- Vistazo a Miami/Por Jorge Edwards
Al comienzo entiendo bastante poco del español de Miami. Tengo la impresión de que entiendo menos que en etapas anteriores, y no sé por qué razón. ¿Porque me he chilenizado más, porque mi oído se ha puesto más provinciano, más lugareño? En todo caso, en los detalles, por razones prácticas, prefiero pasarme al inglés. Una camarera me pregunta si quiero cerveza “de la botella”. Como no tenía de barril, de presión, le contesto que sí, de la botella. Entonces me trae la botella y no me trae vaso. Es que mucha gente, me explica más tarde, prefiere beberla en esa forma, empinándola y tragándola desde el gollete. Gente que viene del Far West o del Middle West, de las películas de vaqueros. Por mi parte, observo los malentendidos verbales y me divierto. Pero los editores no son optimistas y se divierten poco. Dicen que la ambición de todo hispano que consigue emigrar al sur de los Estados, por las buenas o por las malas, consiste en aprender inglés lo antes posible. De manera que el mercado de libros en español, en contra de todas las expectativas superficiales, es débil y tiende a debilitarse todavía más. Ni los inmigrantes italianos leen al Dante, ni los hispanoamericanos leen a Cervantes o a Jorge Luis Borges. Y los inmigrantes que escriben, ya que la manía de escribir es universal, tienden a hacerlo en lengua inglesa.
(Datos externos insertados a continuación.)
(** ** The reader of a growing log file ([new_log_monitor.py]) *)

Module LivingLog.
Import Py.

(** The attributes of [LivingLog] that change; the file is an argument of
    the operations, as a text of one byte per character with line feeds at
    the line ends. *)
Record t : Type := Log {
  cursor : nat
}.

(** [str.split('\n')]; [word] holds the current piece, last byte first. *)
Fixpoint split_from (word : list byte) (s : list byte) : list (list byte) :=
  match s with
  | [] => [rev word]
  | c :: rest =>
      if Byte.eqb c x0a then rev word :: split_from [] rest
      else split_from (c :: word) rest
  end.

Definition split (s : list byte) : list (list byte) := split_from [] s.

(** [new_entries] on the file as it is now. The assertion that the file did
    not shrink raises [AssertionError] ([None]); an unfinished last line
    keeps everything for a later call. *)
Definition new_entries (file : list byte) (self : t) : option (list (list byte)) * t :=
  let f_size := length file in
  if (f_size <? cursor self)%nat then (None, self)
  else if (f_size =? cursor self)%nat then (Some [], self)
  else
    let rest_of_file := skipn (cursor self) file in
    match last rest_of_file with
    | Some c =>
        if negb (Byte.eqb c x0a) then (Some [], self)
        else (Some (removelast (split rest_of_file)), Log f_size)
    | None => (None, self)
    end.

(** The calls of [new_entries] that the plot updates make, each on the file
    of its time, and all the entries they return. *)
Fixpoint updates (self : t) (files : list (list byte)) : option (list (list byte)) * t :=
  match files with
  | [] => (Some [], self)
  | file :: later =>
      match new_entries file self with
      | (Some lines, self) =>
          let '(more, self) := updates self later in
          (option_map (app lines) more, self)
      | (None, self) => (None, self)
      end
  end.

End LivingLog.

(** ** The binary packets of the node scan ([scan_bronkhorst_nodes.py]) *)

Module FlowBus.
Import Py.
Local Open Scope Z_scope.

(** The checksum loop: [checksum ^= byte] over the bytes given. *)
Definition xor_all (bytes : list Z) : Z := fold_left Z.lxor bytes 0.

(** The packet that [test_flow_bus_commands] builds for a command: STX, the
    length, the address, the command, the data, ETX, and the checksum of
    all of these but STX. *)
Definition packet (address command : Z) (data : list Z) : list Z :=
  let packet := [2; Z.of_nat (length data) + 3; address; command] ++ data ++ [3] in
  packet ++ [xor_all (tl packet)].

(** [bytes(packet)]: [ValueError] on a number that is no byte. *)
Fixpoint bytes (numbers : list Z) : result (list byte) :=
  match numbers with
  | [] => Ok []
  | n :: rest => bind (to_byte n) (fun b => bind (bytes rest) (fun bs => Ok (b :: bs)))
  end.

End FlowBus.

(* ===== THEORY ===== *)

(** ** Consecutive elements of a list *)

Section Adjacent.
Context {A : Type}.

(** [adjacent R l]: every element of [l] is related to the one after it. *)
Fixpoint adjacent (R : A -> A -> Prop) (l : list A) : Prop :=
  match l with
  | [] => True
  | a :: rest => match rest with [] => True | b :: _ => R a b end /\ adjacent R rest
  end.

Lemma adjacent_cons R a l :
  adjacent R (a :: l) <-> (forall b, head l = Some b -> R a b) /\ adjacent R l.
Proof.
  destruct l as [|b l]; simpl; split; intros [H1 H2]; split; auto.
  - intros ? [=].
  - intros ? [= <-]. exact H1.
Qed.

Lemma adjacent_app R l1 l2 :
  adjacent R (l1 ++ l2) <->
  adjacent R l1 /\ adjacent R l2 /\
  (forall a b, last l1 = Some a -> head l2 = Some b -> R a b).
Proof.
  induction l1 as [|a l1 IH].
  - simpl. split; [intros H; repeat split; auto; intros ? ? [=] | tauto].
  - change ((a :: l1) ++ l2) with (a :: (l1 ++ l2)).
    rewrite !adjacent_cons, IH. destruct l1 as [|a' l1].
    + simpl. split.
      * intros (H1 & _ & H2 & _). repeat split; auto.
        -- intros ? [=].
        -- intros ? ? [= <-] ?. auto.
      * intros ((_ & _) & H2 & H3). repeat split; auto. intros ? ? [=].
    + simpl head. rewrite last_cons_cons. tauto.
Qed.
Los edificios modernos crecen en Miami como las callampas: muchos temen que se produzca un exceso de oferta y que los departamentos y las oficinas no puedan venderse. En líneas generales, intuyo aspectos inquietantes y hasta asustadores en el horizonte. ¿Qué pasaría si la gente dejara de comprar automóviles, casas en la costa, yates, aparatos electrónicos de toda clase? Se vive en el mundo del dinero plástico, del crédito interminable, de los ciudadanos endeudados desde niños, hasta la camisa y por generaciones. Cuando la capacidad de pago llegue al límite, el castillo de naipes podría derrumbarse. Y habría que volver a empezar. Es decir, el capitalismo a la norteamericana es como el mito de Sísifo. Y la angustia, la ansiedad, el miedo al futuro, son emociones contagiosas.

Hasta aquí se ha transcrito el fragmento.